> _Exercise brief_
Your task is to repeat the entries exactly from their first line through the line with "Some match export_loop tree [] with", and to stop there.

> _Material for the task_

┌──

(** [export()]: [None] when no path was chosen; otherwise the exception
    raised, after which nothing is written, or the rows written. *)
Definition export (path : str) (tree : list tree_row)
  : option (exn + list csv_row) :=
  match path with
  | [] => None
  | _ =>
      Some match export_loop tree [] with
           | inl e => inl e
           | inr unique =>
               match sorted_by_name (map snd unique) with
               | inl e => inl e
               | inr final => inr (map row_of final)
               end
           end
  end.

(** *** The windows: tables, status bar, buttons and the recent files

    Tk is outside the program; a widget is given by the values the program
    puts in it.  A cell of a table holds what was passed as its value, a
    string or [None]. *)

(** The values of a row of [tree_en]. *)
Record en_values : Type := {
  col_name : option str;
  col_address : str;
  col_phone : option str;
  col_website : option str;
  col_source : str
}.
(** [new TypeError(m)], thrown by the runtime itself. *)
Definition new_TypeError (m frames : string) : thrown :=
  {| thr_message := Some m;
     thr_code := None;
     thr_string := "TypeError: " ++ m;
     thr_inspect := "TypeError: " ++ m ++ frames |}.

(** Results of code that may throw: a value, a thrown value (for an
    [async] function, a rejection), or a promise that is never settled. *)
Inductive res (A : Type) :=
| Ok (a : A)
| Throw (e : thrown)
| Pending.
Arguments Ok {A} a.
Arguments Throw {A} e.
Arguments Pending {A}.

#[global] Instance res_ret : MRet res := fun A a => Ok a.
#[global] Instance res_bind : MBind res := fun A B k m =>
  match m with
  | Ok a => k a
  | Throw e => Throw e
  | Pending => Pending
  end.

(** [Boolean(v)] *)
Definition truthy (v : jsval) : bool :=
  match v with
  | JUndefined | JNull => false
  | JBool b => b
  | JNum n => negb (n =? 0)
  | JStr s => negb (String.eqb s "")
  | JArr _ | JObj _ => true
  end.

(** [v === s] for a string literal [s] *)
Definition is_str (v : jsval) (s : string) : bool :=
  match v with
  | JStr s' => String.eqb s' s
  | _ => false
  end.

Fixpoint assoc (k : string) (fields : list (string * jsval)) : option jsval :=
  match fields with
  | [] => None
  | (k', v) :: rest => if String.eqb k' k then Some v else assoc k rest
  end.

(** [v.k] on a value that is not [null] or [undefined]: own fields of an
    object, [undefined] otherwise (none of the names the code reads is a
    built-in property of a primitive or of an array). *)
Definition field (v : jsval) (k : string) : jsval :=
  match v with
  | JObj fields => default JUndefined (assoc k fields)
  | _ => JUndefined
  end.

(** [v.k]: a [TypeError] on [null] and [undefined]. *)
Definition prop (frames : string) (v : jsval) (k : string) : res jsval :=
  match v with
  | JUndefined =>
      Throw (new_TypeError
        ("Cannot read properties of undefined (reading '" ++ k ++ "')") frames)
  | JNull =>
      Throw (new_TypeError
        ("Cannot read properties of null (reading '" ++ k ++ "')") frames)
  | _ => Ok (field v k)
  end.

(** [k in v] for an object [v] *)
Definition has_field (v : jsval) (k : string) : bool :=
  match v with
  | JObj fields => bool_decide (is_Some (assoc k fields))
  | _ => false
  end.

(** [typeof v === 'object'] *)
Definition typeof_object (v : jsval) : bool :=
  match v with
  | JNull | JArr _ | JObj _ => true
  | _ => false
  end.

Definition join (sep : string) (parts : list string) : string :=
  String.concat sep parts.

└──

> _Exercise response_
(** [export()]: [None] when no path was chosen; otherwise the exception
    raised, after which nothing is written, or the rows written. *)
Definition export (path : str) (tree : list tree_row)
  : option (exn + list csv_row) :=
  match path with
  | [] => None
  | _ =>
      Some match export_loop tree [] with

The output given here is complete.